Further examples of solubilizers are Luviquat® FC 905 (A copolymer of vinylimidazolium methochloride and vinylpyrrolidone 95: 5, BASF), Solutol® HS 15 (A polyethylene glycol 660-12-hydroxystearat, BASF) and Macrogol 400 (A polyethylene glycol 400, Lutrol®E 400, BASF).

(e) optionally solvent to provide certain components of the formulation, e.g. B. to bring the active ingredient or essential oils that are used as odors in solution. Examples include: ethanol abs., Polypropylene glycol or polyethylene glycol 400 (A Macrogol 400, see also under Solubilizers);

(f) optionally antioxidants, e.g. A-tocopherol acetate or BHA (A 3-tert-butyl-4-hydroxy-anisole);

(g) optionally thickeners which serve to increase the viscosity of the formulation, for. For example, methylhydroxypropylcellulose, e.g. Methocel F4M® (Dow Chemicals), or the sodium salt of hyaluronic acid; (h) optionally strong thickening agents which cause gelation, e.g. Polyacrylic acid, Carbopol® 934 P (A carboxyvinyl polymer, BF Goodrich), Polymer JR 30M® (A polymeric quaternary ammonium salt obtained by

iaction of hydroxyethylcellulose with a trimethylammonium-substituted epoxide, cf. U.S. Patent 3,472,840, Union Carbide), alginates or polyvinylpyrrolidone;

(i) optionally complexing agents, e.g. B. to increase the preservative effect of the preservative of the invention and / or complexation and thus masking of any heavy metal impurities, eg. EDTA or salts thereof, such as disodium EDTA;

(j) optionally odorants, e.g. Orange blossom oil, lavender oil or witch hazel water; (k) optionally, substances which affect the pH, e.g. Hydrochloric acid or sodium hydroxide; (I) optionally dyes, e.g. Fluorescein sodium; and (m) normally water for injections or demineralised water.

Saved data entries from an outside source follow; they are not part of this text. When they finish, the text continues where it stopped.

(* ===== verification/MutationCacheEntry.v ===== *)
(** * [MutationCacheEntry]: one mutation and its mask

    Models [fuzztruction_shared/src/mutation_cache_entry.rs] and the entry flags of
    [mutation_cache.rs].  An entry is a [repr(C)] header followed by its mask and
    padding; [e_tail] is the memory that follows the header in the entry's
    allocation.  The stack-map types come from the [llvm_stackmap] crate and are
    the interface [StackMap]; the bytes of the header in memory are the interface
    [EntryLayout].  An access outside the allocation is undefined behaviour in the
    source; the model stops there with [Panic] ([in_bounds]). *)

From S2P Require Import Prelude Bytes.

(** The types of the [llvm_stackmap] crate the code stores and compares. *)
Class StackMap := {
  Location : Type;
  LocationType : Type;
  loc_type : Location -> LocationType;
  LocationType_Constant : LocationType;
  #[global] LocationType_eq_dec :: EqDecision LocationType;
  #[global] Location_eq_dec :: EqDecision Location;
}.

(** The variants the code matches on; the others are [OtherInstruction]. *)
Inductive LLVMInstruction :=
| Br | Load_ | Store | InjectedCall | CustomPatchPoint | Switch_ | Select | ICmp | Call
| OtherInstruction (code : Z).

#[export] Instance LLVMInstruction_eq_dec : EqDecision LLVMInstruction.
Proof. solve_decision. Defined.

Inductive MutationCacheEntryFlags := Flag_None | Flag_TracingEnabled | Flag_Disable.

(** [flag as u8] *)
Definition flag_u8 (f : MutationCacheEntryFlags) : Z :=
  match f with Flag_None => 0 | Flag_TracingEnabled => 1 | Flag_Disable => 2 end.

Record MutationCacheEntryMetadata `{StackMap} := mk_metadata {
  md_id : Z;
  md_llvm_instruction : LLVMInstruction;
  md_vma : Z;
  md_flags : Z;
  md_spill_slot : Location;
  md_target_value_size_bits : nat;
  md_read_pos_bits : Z;
  md_msk_len : nat;
}.

Arguments mk_metadata {_}.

Normally, it is endeavored to adjust eye medicines isotonic with the human tear fluid (A 270 to 330mOsmol / kg, especially 300mOsmol / kg). However, there may be exceptional cases where the osmolality of ophthalmic medicines is outside the specified range

 The invention further relates to the use of at least one compound of the formula I,

alk, OH

el χ ^θ

Ar alk ₃ N -Alk (I)

alk ₂ · OH

wherein Ar is aryl, Alk is alkyl, aik _t , alk ₂ and alk _{3 are} independently alkylene and Χ ^{Θ is} an ophthalmically acceptable anion, for the preservation of ophthalmic drugs.

In particular, the invention relates to the use of at least one compound of formula I wherein Ar is phenyl which is unsubstituted or substituted by lower alkyl, lower alkoxy, halogen or trifluoromethyl, Alk is C 1 -C ₂₀ alkyl, alky and alk _{2 are} independently each other is C 1 -C ₄ -alkylene, alk _{2 is} C 1 -C ₄ -alkylene, and X ^{e is} an ophthalmically acceptable anion, for the preservation of eye medicines.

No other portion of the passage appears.